Prompt
When you reach the line with "right. exists batch. repeat split." in the listing below, transcribe it and each line after it up to and including the line with "(send_emails : bool)", exactly and with nothing else.
::::::
(** X24: [Resend.send_message] clears the context of the message it
    sends.  So after a batch has gone out through [Resend] (one call to
    the service per message, in order), every message of the batch has
    lost its context, and sending the same messages again raises the
    [TypeError] of unpacking [None] without a further call to the
    service. *)
Theorem resend_consumes_context (messages : list Email) (log : list (Mail.Delivery Prepared)) :
  Forall renders messages ->
  (forall p, resend_send p = None) ->
  messages <> [] ->
  let out := send_messages (Some Resend) messages log in
  Mail.mo_raised out = None /\
  (exists payloads,
      Mail.mo_log out = log ++ List.map Mail.ViaResend payloads /\
      List.map rp_to payloads = List.map em_recipients messages) /\
  Forall (fun m => em_template_context m = None) (Mail.mo_messages out) /\
  let again := send_messages (Some Resend) (Mail.mo_messages out) (Mail.mo_log out) in
  Mail.mo_raised again = Some unpack_none_error /\ Mail.mo_log again = Mail.mo_log out.
Proof.
  intros Hr Hsend Hne out.
  destruct (render_loop_ok messages Hr) as [rendered [Hloop Hall]].
  assert (Hout : out = sender_loop Resend rendered log).
  { subst out. unfold Mail.send_messages. now rewrite Hloop. }
  destruct (sender_loop_resend rendered log Hsend) as (H1 & H2 & H3).
  rewrite <- Hout in H1, H2, H3.
  split; [exact H1 |]. split; [| split].
  - exists (List.map (fun m => resend_payload
             (set_template_context None (set_sender (fastmail_sender m) m))) rendered).
    split.
    + rewrite H3. f_equal. now rewrite List.map_map.
    + rewrite List.map_map. cbn.
      clear - Hall. induction Hall as [| m m' ms ms' Hm _ IH]; [reflexivity |].
      cbn [List.map]. rewrite IH. f_equal.
      unfold Mail.render_message in Hm.
      destruct (get_template (em_template m)); [discriminate |].
      destruct (em_template_context m); [| discriminate].
      destruct (render (em_template m) g); [| discriminate].
      injection Hm as <-. reflexivity.
  - rewrite H2. apply Forall_forall. intros m Hin.
    apply list_elem_of_fmap in Hin as [m0 [-> _]]. reflexivity.
  - intros again. subst again. rewrite H2.
    destruct Hall as [| m m' ms ms' Hm _]; [congruence |].
    assert (Ht : get_template (em_template m') = None).
    { unfold Mail.render_message in Hm.
      destruct (get_template (em_template m)) eqn:E; [discriminate |].
      destruct (em_template_context m); [| discriminate].
      destruct (render (em_template m) g); [| discriminate].
      injection Hm as <-. exact E. }
    unfold Mail.send_messages. cbn [List.map Mail.render_loop].
    assert (Hn : render_message
                   (set_template_context None (set_sender (fastmail_sender m') m'))
                 = Raised unpack_none_error).
    { unfold Mail.render_message. cbn [em_template em_template_context
        set_template_context set_sender]. now rewrite Ht. }
    rewrite Hn. split; reflexivity.
Qed.

Lemma render_loop_length (messages : list Email) :
  List.length (snd (render_loop messages)) = List.length messages.
Proof.
  induction messages as [| m rest IH]; [reflexivity |].
  cbn [Mail.render_loop]. destruct (render_message m); [| reflexivity].
  destruct (render_loop rest) as [raised rest']. cbn in *. now rewrite IH.
Qed.

Lemma prepare_loop_length (messages : list Email) (batch : list Prepared) :
  Mail.prepare_loop Prepared prepare_message messages = Returned batch ->
  List.length batch = List.length messages.
Proof.
  revert batch. induction messages as [| m rest IH]; intros batch; cbn [Mail.prepare_loop].
  - now intros [= <-].
  - destruct (prepare_message m); [| discriminate].
    destruct (Mail.prepare_loop Prepared prepare_message rest); [| discriminate].
    intros [= <-]. cbn. f_equal. now apply IH.
Qed.

(** X25: without a [MAIL_SENDER], delivery is all or nothing: a call of
    [send_messages] either leaves the delivery services untouched, or
    hands SMTP one single batch holding one prepared message for every
    message given.  It never calls [Resend]. *)
Theorem smtp_sends_one_batch (messages : list Email) (log : list (Mail.Delivery Prepared)) :
  let out := send_messages None messages log in
  Mail.mo_log out = log \/
  exists batch,
    Mail.mo_log out = log ++ [Mail.ViaSmtp batch] /\
    List.length batch = List.length messages /\
    Mail.mo_raised out = smtp_send batch.
Proof.
  cbn zeta. unfold Mail.send_messages.
  pose proof (render_loop_length messages) as Hlen.
  destruct (render_loop messages) as [[e |] rendered]; [now left |].
  cbn [snd] in Hlen.
  destruct (Mail.prepare_loop Prepared prepare_message rendered) as [batch | e] eqn:E;
    [| now left].
  right. exists batch. repeat split.
  rewrite <- Hlen. now apply prepare_loop_length.
Qed.

(** X26: a message whose context is [None] is harmless when mails are
    switched off and fatal when they are on: [send_email] then raises a
    [TypeError] before anything is queued or delivered. *)
Theorem send_email_without_context
    (send_emails : bool) (background_tasks : option (list Email)) (message : Email)
    (request : option string) (log : list (Mail.Delivery Prepared)) :
  em_template_context message = None ->
  let out := send_email send_emails background_tasks message request log in
  Mail.ho_raised out = (if send_emails then Some item_assignment_error else None) /\
  Mail.ho_message out = message /\
  Mail.ho_tasks out = background_tasks /\
  Mail.ho_log out = log.
Proof.
  intros H. unfold Mail.send_email. rewrite H.
  destruct send_emails; cbn; repeat split.
Qed.

Lemma rstrip_slash_no_trailing (s : string) :
  forall r, rstrip_slash s <> String.append r "/".
Proof.
  induction s as [| c rest IH]; intros r; cbn [rstrip_slash].
  - destruct r; discriminate.
  - destruct (rstrip_slash rest) as [| c' r'] eqn:E.
    + destruct (Ascii.eqb_spec c "/"%char) as [-> | Hc].
      * destruct r; discriminate.
      * destruct r as [| a r]; cbn; [intros [= Heq]; exact (Hc Heq) |].
        destruct r; discriminate.
    + destruct r as [| a r]; cbn; [discriminate |].
      intros [= _ H]. exact (IH r H).
Qed.

Lemma rstrip_slash_spec (s : string) :
  exists n, s = String.append (rstrip_slash s) (slashes n).
Proof.
  induction s as [| c rest [n IH]]; [exists 0%nat; reflexivity |].
  cbn [rstrip_slash]. destruct (rstrip_slash rest) as [| c' r'] eqn:E.
  - cbn in IH. subst rest. destruct (Ascii.eqb_spec c "/"%char) as [-> | Hc].
    + exists (S n). reflexivity.
    + exists n. reflexivity.
  - exists n.
    change (String c rest = String c (String.append (String c' r') (slashes n))).
    f_equal. exact IH.
Qed.

Lemma last_char_append (r : string) : last_char (String.append r "/") = Some "/"%char.
Proof.
  induction r as [| a r IH]; [reflexivity |].
  cbn [String.append]. destruct r; [reflexivity |]. exact IH.
Qed.

(** X27: with background tasks, [send_email] of a message that has a
    context never raises and never delivers: it queues one task, for
    the message with [base_url] bound in its context, to the URL of the
    request without its trailing slashes, or to [Config.BASE_URL] when
    there is no request.  A missing template or a failing SMTP server
    is then not seen by the caller. *)
Theorem send_email_background_defers
    (tasks : list Email) (message : Email) (ctx : gmap string CtxValue)
    (request : option string) (log : list (Mail.Delivery Prepared)) :
  em_template_context message = Some ctx ->
  let out := send_email true (Some tasks) message request log in
  Mail.ho_raised out = None /\
  Mail.ho_log out = log /\
  exists url,
    Mail.ho_tasks out = Some (tasks ++ [Mail.ho_message out]) /\
    em_template_context (Mail.ho_message out) = Some (<["base_url" := CtxStr url]> ctx) /\
    (forall r, url <> String.append r "/") /\
    (forall u, request = Some u -> exists n, u = String.append url (slashes n)) /\
    (request = None -> url = BASE_URL).
Proof.
  intros H. unfold Mail.send_email. rewrite H. cbn.
  repeat split.
  destruct request as [u |].
  - exists (rstrip_slash u). repeat split;
      [apply rstrip_slash_no_trailing | intros ? [= <-]; apply rstrip_slash_spec | discriminate].
  - exists BASE_URL. repeat split; [| discriminate].
    intros r Habs. apply (f_equal last_char) in Habs.
    rewrite last_char_append in Habs. discriminate.
Qed.

(** X28: without background tasks the mail of [send_email] goes out
    before the hook returns, through SMTP: the hook raises exactly when
    rendering, preparing or the SMTP server fails, and on success SMTP
    has received one batch of one message. *)
Theorem send_email_synchronous
    (message : Email) (ctx : gmap string CtxValue)
    (request : option string) (log : list (Mail.Delivery Prepared)) :
  em_template_context message = Some ctx ->
  let out := send_email true None message request log in
  Mail.ho_tasks out = None /\
  (Mail.ho_raised out = None ->
   exists p, Mail.ho_log out = log ++ [Mail.ViaSmtp [p]] /\ smtp_send [p] = None) /\
  (Mail.ho_raised out <> None -> Mail.ho_log out = log \/ exists p, Mail.ho_log out = log ++ [Mail.ViaSmtp [p]]).
Proof.
  intros H. unfold Mail.send_email. rewrite H. cbn [negb].
  set (m := set_template_context _ message).
  unfold Mail.in_background, Mail.send_message, Mail.send_messages, MAIL_CONFIG_SENDER.
  cbn [Mail.render_loop].
  destruct (render_message m) as [m' | e]; cbn.
  - destruct (prepare_message m') as [p | e]; cbn.
    + split; [reflexivity |]. split.
      * intros Hs. now exists p.
      * intros _. right. now exists p.
    + split; [reflexivity |]. split; [discriminate | now left].
  - split; [reflexivity |]. split; [discriminate | now left].
Qed.

End MailFacts.

Lemma render_failure_delivers_nothing_witness :
  exists e,
    Mail.mo_raised
      (Mail.send_messages Email demo_get_template demo_render demo_fastmail_sender
         demo_prepare_message demo_smtp_send demo_resend_send
         None [welcome; welcome_unknown_template] []) = Some e /\
    Mail.mo_log
      (Mail.send_messages Email demo_get_template demo_render demo_fastmail_sender
         demo_prepare_message demo_smtp_send demo_resend_send
         None [welcome; welcome_unknown_template] []) = [].
Proof.
  apply (render_failure_delivers_nothing Email demo_get_template demo_render
           demo_fastmail_sender demo_prepare_message demo_smtp_send demo_resend_send).
  apply Exists_cons_tl, Exists_cons_hd. intros [m' H]. vm_compute in H. discriminate H.
Defined.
::::::
Expected answer
  right. exists batch. repeat split.
  rewrite <- Hlen. now apply prepare_loop_length.
Qed.

(** X26: a message whose context is [None] is harmless when mails are
    switched off and fatal when they are on: [send_email] then raises a
    [TypeError] before anything is queued or delivered. *)
Theorem send_email_without_context
    (send_emails : bool) (background_tasks : option (list Email)) (message : Email)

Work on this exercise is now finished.